An even more extensive investigation, however, was carried on in New Mexico in the mid-to-late 1970s by the FBI. Between 1975 and 1980, more than 100 mysterious cattle deaths were reported in New Mexico with many more going unreported. It is thought that the total number may have been nearly 1,000. In most cases, the cattle were found, completely drained of blood, and with deliberate and precise cuts on their carcasses. In many cases, they were also swollen
up with various organs (including sexual organs) removed. Once again, the old theories about the skinwalkers resurfaced, although this time they were accompanied by theories about UFOs and about clandestine criminal or even government activities. As with the Melon Heads in Ohio, it was thought that the military was conducting secret experiments somewhere in the wilderness that had somehow gone awry. However, the idea of skinwalkers was certainly very prevalent. Indeed, so frequent were these stories that the FBI were compelled to investigate as a response to the urging of local Senator Harrison Schmitt. The Senator wrote to the then-U.S. Attorney General Griffin Bell, demanding an investigation into what he believed was “organized interstate criminal activity.” Bell responded the following month, stating that what Schmitt had described was “…one of the strangest phenomena in (his) memory.” The FBI were therefore sent to Phoenix to investigate the mutilations and immediately heard the stories of skinwalkers and vampires in the region.

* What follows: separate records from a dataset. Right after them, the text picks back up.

(* ===== verification/PyAst.v ===== *)
(** Python syntax trees as [app/core/architecture_linter.py] and
    [app/services/security_audit_service.py] inspect them: the node classes they look at
    with the fields they read, every other class as [Other] with its children; the
    traversals [ast.walk] (breadth first) and [ast.NodeVisitor] (depth first) of the
    standard library visit children in the order of their fields. *)

From S2P Require Import Prelude.

Inductive node : Type :=
  | Name (id : string)
  | StrConstant (value : string)
  | Attribute (value : node) (attr : string)
  | Call (func : node) (args keywords : list node) (lineno : Z)
  | Assign (targets : list node) (value : node) (lineno : Z)
  | Import (names : list string) (lineno : Z)
  | ImportFrom (module : option string) (names : list string) (level : nat) (lineno : Z)
  | If (test : node) (body orelse : list node) (lineno end_lineno : Z)
  | ClassDef (name : string) (bases keywords body decorators : list node) (lineno : Z)
  | FunctionDef (name : string) (args : node) (body others : list node) (lineno : Z)
  | Arguments (posonlyargs args others : list node)
  | Arg (arg : string) (annotation : option node)
  | Other (kids : list node).

(** [ast.iter_child_nodes] *)
Definition children (n : node) : list node :=
  match n with
  | Name _ | StrConstant _ | Import _ _ | ImportFrom _ _ _ _ => []
  | Attribute v _ => [v]
  | Call f a k _ => f :: a ++ k
  | Assign ts v _ => ts ++ [v]
  | If t b o _ _ => t :: b ++ o
  | ClassDef _ bs ks b ds _ => bs ++ ks ++ b ++ ds
  | FunctionDef _ a b o _ => a :: b ++ o
  | Arguments p a o => p ++ a ++ o
  | Arg _ ann => option_list ann
  | Other l => l
  end.

(** The tree in preorder, written by structural recursion. *)
Fixpoint subnodes (n : node) : list node :=
  let all := fix all (l : list node) := match l with [] => [] | x :: l' => subnodes x ++ all l' end in
  n :: match n with
       | Name _ | StrConstant _ | Import _ _ | ImportFrom _ _ _ _ => []
       | Attribute v _ => subnodes v
       | Call f a k _ => subnodes f ++ all a ++ all k
       | Assign ts v _ => all ts ++ subnodes v
       | If t b o _ _ => subnodes t ++ all b ++ all o
       | ClassDef _ bs ks b ds _ => all bs ++ all ks ++ all b ++ all ds
       | FunctionDef _ a b o _ => subnodes a ++ all b ++ all o
       | Arguments p a o => all p ++ all a ++ all o
       | Arg _ (Some ann) => subnodes ann
       | Arg _ None => []
       | Other l => all l
       end.

Lemma subnodes_unfold n : subnodes n = n :: (children n ≫= subnodes).
Proof.
  assert (forall l, (fix all (l : list node) := match l with [] => [] | x :: l' => subnodes x ++ all l' end) l = l ≫= subnodes) as Hall.
  { intros l. induction l as [|x l IH]; [done|]. cbn. by rewrite IH. }
  destruct n; cbn [subnodes children]; rewrite ?Hall, ?bind_cons, ?bind_app; cbn; rewrite ?app_nil_r; try done.
  destruct annotation; cbn; by rewrite ?app_nil_r.
Qed.

Definition tree_size (n : node) : nat := length (subnodes n).
Definition forest_size (l : list node) : nat := length (l ≫= subnodes).
Lemma tree_size_unfold n : tree_size n = Datatypes.S (forest_size (children n)).
Proof. unfold tree_size, forest_size. by rewrite subnodes_unfold. Qed.
Lemma forest_size_cons n l : forest_size (n :: l) = tree_size n + forest_size l.
Proof. unfold forest_size, tree_size. cbn. apply length_app. Qed.
Lemma forest_size_app l1 l2 : forest_size (l1 ++ l2) = forest_size l1 + forest_size l2.
Proof. unfold forest_size. by rewrite bind_app, length_app. Qed.
Lemma tree_size_elem n l : n ∈ l -> tree_size n <= forest_size l.
Proof. induction l as [|x l IH]; [by intros ?%elem_of_nil|]. rewrite forest_size_cons. intros [->|?%IH]%elem_of_cons; lia. Qed.

(** Induction over all subtrees. *)
Lemma node_children_ind (P : node -> Prop) : (forall n, Forall P (children n) -> P n) -> forall n, P n.
Proof.
  intros IH n. remember (tree_size n) as k eqn:E. revert n E. induction (lt_wf k) as [k _ IHk]. intros n ->. apply IH, Forall_forall.
  intros c Hc%tree_size_elem. eapply IHk; [|done]. rewrite (tree_size_unfold n). lia.
Qed.

(** [ast.walk]: a queue; the number of nodes is enough fuel. *)
Fixpoint walk_queue (fuel : nat) (todo : list node) : list node :=
  match fuel, todo with
  | Datatypes.S fuel', n :: todo' => n :: walk_queue fuel' (todo' ++ children n)
  | _, _ => []
  end.
Definition walk (n : node) : list node := walk_queue (tree_size n) [n].

Lemma walk_queue_perm fuel todo : forest_size todo <= fuel -> walk_queue fuel todo ≡ₚ todo ≫= subnodes.
Proof.
  revert todo. induction fuel as [|fuel IH]; intros [|n todo]; rewrite ?forest_size_cons, ?tree_size_unfold; intros H; [done|lia|done|].
  cbn [walk_queue]. rewrite IH by (rewrite forest_size_app; lia). rewrite bind_app, bind_cons, subnodes_unfold. cbn.
  by rewrite (Permutation_app_comm (todo ≫= subnodes)).
Qed.
Lemma walk_perm n : walk n ≡ₚ subnodes n.
Proof.
  unfold walk. rewrite walk_queue_perm by (rewrite forest_size_cons; cbn; lia). cbn. by rewrite app_nil_r.
Qed.

(** [NodeVisitor.visit] of a visitor whose methods do their work and then call
    [generic_visit]; the number of nodes is enough fuel. *)
Section Visitor.
Context {S : Type} (handle : node -> S -> S).
Fixpoint visit_fuel (fuel : nat) (n : node) (s : S) : S :=
  match fuel with
  | O => s
  | Datatypes.S fuel' => foldl (fun s c => visit_fuel fuel' c s) (handle n s) (children n)
  end.
Definition visit (n : node) (s : S) : S := visit_fuel (tree_size n) n s.

Lemma visit_fuel_preorder fuel n s : tree_size n <= fuel -> visit_fuel fuel n s = foldl (fun s n => handle n s) s (subnodes n).
Proof.
  revert n s. induction fuel as [|fuel IH]; intros n s; rewrite tree_size_unfold; [lia|]. intros H. rewrite subnodes_unfold. cbn.
  generalize (handle n s) as s'. assert (forall c, c ∈ children n -> tree_size c <= fuel) as Hc by (intros c ?%tree_size_elem; lia).
  clear H. induction (children n) as [|c l IHl]; intros s'; [done|]. cbn. rewrite foldl_app, IH by set_solver. apply IHl. set_solver.
Qed.
Lemma visit_preorder n s : visit n s = foldl (fun s n => handle n s) s (subnodes n).
Proof. by apply visit_fuel_preorder. Qed.
End Visitor.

Initially, the Bureau was very reluctant to investigate the incident, and this reluctance remained throughout. Several times they tried to pull out of the investigation, but were directed to continue by the U.S. Department of Justice. They commenced in March 1979, but with the agreement that the scope of the investigated should be restricted to New Mexico’s Native American lands, which lay in federal jurisdiction. The Bureau collected a file filled with memos and newspaper clippings from the area. FBI laboratories analyzed flakes of an unknown substance taken from the roof of a pick-up truck, the driver of which had encountered balls of light on a road near Taos. The determination of the tests was inconclusive, but agents determined that they were probably a type of house paint. At least that is the result of a report signed by now-retired agent Kenneth Rommel, one of the lead agents in the investigation. Local people begged to differ—they insisted it was the blood of a skinwalker and proof of supernatural activity. Others claimed it had come from a UFO.